A genocide book edited by J. Winter (“America and the Armenian Genocide of 1915”) claims there was only one American reporter who witnessed events firsthand in the Ottoman interior, in 1915. Much is made of the fact that the Western press published sensational atrocity stories (the New York Times, for example, printed 145 "genocide" tales in 1915 alone; the newspaper’s publisher, interestingly, was a close friend of Morgenthau's), but no one stops to consider all of the information was received secondhand by bigoted or propagandistic sources. (The objective of the British, the provider of much of this information, was to get the USA into the war; Wellington House actually had a branch on U.S. soil.) The sole journalistic eyewitness: George Schreiner, who saw the suffering and the dead, but concluded there was no genocide. (“…Turkish ineptness, more than intentional brutality, was responsible for the hardships the Armenians were subjected to.")

Genocide can only be proven if there is "intent." There have been many theories as to why the bankrupt Ottomans would suddenly spend much needed money and resources to transport hundreds of thousands of Armenians, in an attempt to exterminate them while their nation, besieged by superpowers, was in danger of extinction. None are logical; the Armenians, who enjoyed “internal autonomy,” as Prof. Richard Hovannisian has written, were known as the Loyal Nation for centuries, and prospered greatly within the Ottoman Empire. During the war, there was a life and death struggle to attend to, and the Armenians made the economic and other societal wheels spin. Undertaking a calamitous disruption of the nation’s operation would have made no sense, when survival was at stake.

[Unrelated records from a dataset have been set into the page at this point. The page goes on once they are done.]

(* ===== verification/Effects.v ===== *)
(** What requests leave alone: only SETEX gives a key an expiry time, so that a session
    without SETEX can only lose expiry times, whichever databases its client selects. *)
From S2P Require Import Prelude Util Buf Dict Item Conf Svr Req Parse Store.
From S2P Require Import CmdStr CmdHash CmdList CmdDb CmdProps Kdb Blog Proto ProtoProps Stream Serve.
Import Req.

(** No key of [x] has an expiry time that it does not have in [a]. *)
Definition shrinks (a x : astate) : Prop := forall j, aexp x j ⊆ aexp a j.

#[export] Instance shrinks_preorder : PreOrder shrinks.
Proof. split; [by intros a j|]. intros a b c H1 H2 j. by transitivity (aexp b j). Qed.

(** No key of a database other than the first has an expiry time. *)
Definition lone (a : astate) : Prop := forall j, 1 <= j -> aexp a j = ∅.

Lemma shrinks_lone a x : shrinks a x -> lone a -> lone x.
Proof. intros H L j Hj. apply (anti_symm (⊆)); [|apply map_empty_subseteq]. by rewrite <- (L j Hj). Qed.

Lemma lone_one a : zlen (a_exp a) = 1 -> lone a.
Proof.
  intros Hl j Hj. unfold aexp, znth. rewrite (proj2 (Z.ltb_ge _ _)) by lia. rewrite lookup_ge_None_2; [done|]. unfold zlen in Hl. lia.
Qed.

(** Only the databases differ. *)
Lemma shrinks_db a x : a_exp x = a_exp a -> shrinks a x.
Proof. intros E j. unfold aexp. by rewrite E. Qed.

Lemma shrinks_put_exp m a : m ⊆ cur_exp a -> shrinks a (put_cur_exp m a).
Proof.
  intros Hm j. unfold cur_exp, aexp, put_cur_exp, put_exp in *. cbn. set (i := a_idx a) in *. clearbody i.
  unfold znth, zupd in *. destruct (i <? 0) eqn:Ei, (j <? 0) eqn:Ej; try done. destruct (decide (j = i)) as [->|Hne].
  - destruct (<[Z.to_nat i:=m]> (a_exp a) !! Z.to_nat i) as [m'|] eqn:Em; [|apply map_empty_subseteq].
    by apply list_lookup_insert_Some in Em as [(_ & <- & _)|[? _]].
  - by rewrite list_lookup_insert_ne by lia.
Qed.

#[export] Hint Extern 1 (shrinks _ _) => apply shrinks_db; reflexivity : fk.

(** ** Commands *)

Section commands.
Context (now : nat -> Z).

Lemma shrinks_expire k a : shrinks a (Spec.expire now k a).2.
Proof.
  unfold Spec.expire. destruct (cur_exp a !! k); [|done]. case_match; cbn [snd]; [|auto with fk].
  transitivity (put_cur (delete k (cur_db a)) (tick a)); [auto with fk|]. apply shrinks_put_exp, delete_subseteq.
Qed.

Lemma shrinks_lookup k a : shrinks a (Spec.lookup now k a).2.
Proof. unfold Spec.lookup. pose proof (shrinks_expire k a). by destruct (Spec.expire now k a). Qed.

Lemma shrinks_get k a : shrinks a (Spec.get now k a).2.
Proof. unfold Spec.get. pose proof (shrinks_lookup k a). by destruct (Spec.lookup now k a). Qed.

Lemma shrinks_mget ks : forall a, shrinks a (Spec.mget now ks a).2.
Proof.
  induction ks as [|k ks IH]; intros a; [done|]. cbn [Spec.mget]. pose proof (shrinks_lookup k a).
  destruct (Spec.lookup now k a) as [v a1]. specialize (IH a1). destruct (Spec.mget now ks a1). by transitivity a1.
Qed.

Lemma shrinks_mset l a : shrinks a (Spec.mset l a).
Proof.
  assert (forall n l, (length l <= n)%nat -> forall a, shrinks a (Spec.mset l a)) as H; [|by eapply H].
  clear l a. induction n as [|n IH]; intros [|k [|v l]] Hl a; cbn in *; try lia; try done.
  transitivity (Spec.set k v a); [auto with fk|]. apply IH. lia.
Qed.

Lemma shrinks_del ks : forall a, shrinks a (DbSpec.del ks a).2.
Proof.
  induction ks as [|k ks IH]; intros a; [done|]. cbn [DbSpec.del]. specialize (IH (put_cur (delete k (cur_db a)) a)).
  destruct (DbSpec.del ks _). cbn [snd] in *. transitivity (put_cur (delete k (cur_db a)) a); [auto with fk|done].
Qed.

Lemma shrinks_flushdb a : shrinks a (DbSpec.flushdb a).
Proof.
  unfold DbSpec.flushdb. transitivity (put_cur ∅ a); [auto with fk|]. apply shrinks_put_exp, map_empty_subseteq.
Qed.

Lemma shrinks_flushall a : shrinks a (DbSpec.flushall a).
Proof.
  intros j. unfold aexp, DbSpec.flushall. cbn [a_exp]. rewrite znth_fmap. destruct (znth (a_exp a) j); cbn; apply map_empty_subseteq.
Qed.

Lemma shrinks_hset k f v a : shrinks a (HashSpec.hset k f v a).2.
Proof. unfold HashSpec.hset. repeat case_match; auto with fk. Qed.

Lemma shrinks_push pos k vs a : shrinks a (ListSpec.push pos k vs a).2.
Proof. unfold ListSpec.push. repeat case_match; auto with fk. Qed.

Lemma shrinks_pop pos k a : shrinks a (ListSpec.pop pos k a).2.
Proof. unfold ListSpec.pop. repeat case_match; auto with fk. Qed.

#[local] Hint Resolve shrinks_get shrinks_mget shrinks_mset shrinks_del shrinks_flushdb shrinks_flushall shrinks_hset
  shrinks_push shrinks_pop : fk.

(** The reading of keys that removes the expired ones. *)
Lemma shrinks_expires ks : forall a, shrinks a (foldl (fun a k => (Spec.expire now k a).2) a ks).
Proof.
  induction ks as [|k ks IH]; intros a; [done|]. cbn. transitivity (Spec.expire now k a).2; [apply shrinks_expire|apply IH].
Qed.

(** What one command does, whether its reply fits or not. *)
Lemma exec_shrinks n name l a s A rt x : name <> lit "SETEX" ->
  exec_any now n name l a = Some (s, A) -> A rt x -> shrinks a x.
Proof.
  intros Hn Hex HA. unfold exec_any, exec_var, exec in Hex.
  assert (named name "SETEX" = false) as Hf by by apply bool_decide_eq_false.
  repeat case_match; simplify_eq; unfold to, to_ok in HA; repeat case_match; subst;
    try (destruct HA as (ks & _ & ->)); auto with fk.
Qed.
End commands.

(** ** Sessions *)

(** A request that gives a key an expiry time. *)
Definition sets_expiry (r : list bytes) : bool :=
  match r with [] => false | name :: _ => bool_decide (fk_str_2upper name = lit "SETEX") end.

Section sessions.
Context (room : stdio) (fopen_ok rename_ok : bool).
Context (run_script : bytes -> list bytes -> list bytes -> ST world unit).

Lemma request_shrinks now n name l a s A b rt x : sets_expiry (name :: l) = false ->
  request room fopen_ok rename_ok run_script now n name l a = Some (s, A, b) -> A rt x -> shrinks a x.
Proof.
  intros Hn%bool_decide_eq_false. unfold request. intros Hr HA. repeat case_match; simplify_eq; try (by rewrite HA).
  by eapply exec_shrinks.
Qed.

(** A session without SETEX. *)
Lemma session_shrinks on now n rs a out log rt x : Forall (fun r => sets_expiry r = false) rs ->
  session room fopen_ok rename_ok run_script on now n rs a out log rt x -> shrinks a x.
Proof.
  intros Hf H. induction H as [|name l rs a s A b a1 out log rt a2 Hr HA _ IH|]; [done|..]; apply Forall_cons in Hf as [Hf1 Hf].
  - transitivity a1; [by eapply request_shrinks|by apply IH].
  - by eapply request_shrinks.
Qed.
End sessions.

C. F. Dixon-Johnson put it plainly in 1916’s “The Armenians”: “The Turks had just sustained in the Caucasus a severe defeat. They needed every available man and every round of ammunition to check the advancing Russians. It is therefore incredible that without receiving any provocation they should have chosen that particularly inopportune moment to employ a large force of soldiers and gendarmes with artillery to stir up a hornet’s nest in their rear. Military considerations alone make the suggestion absurd.”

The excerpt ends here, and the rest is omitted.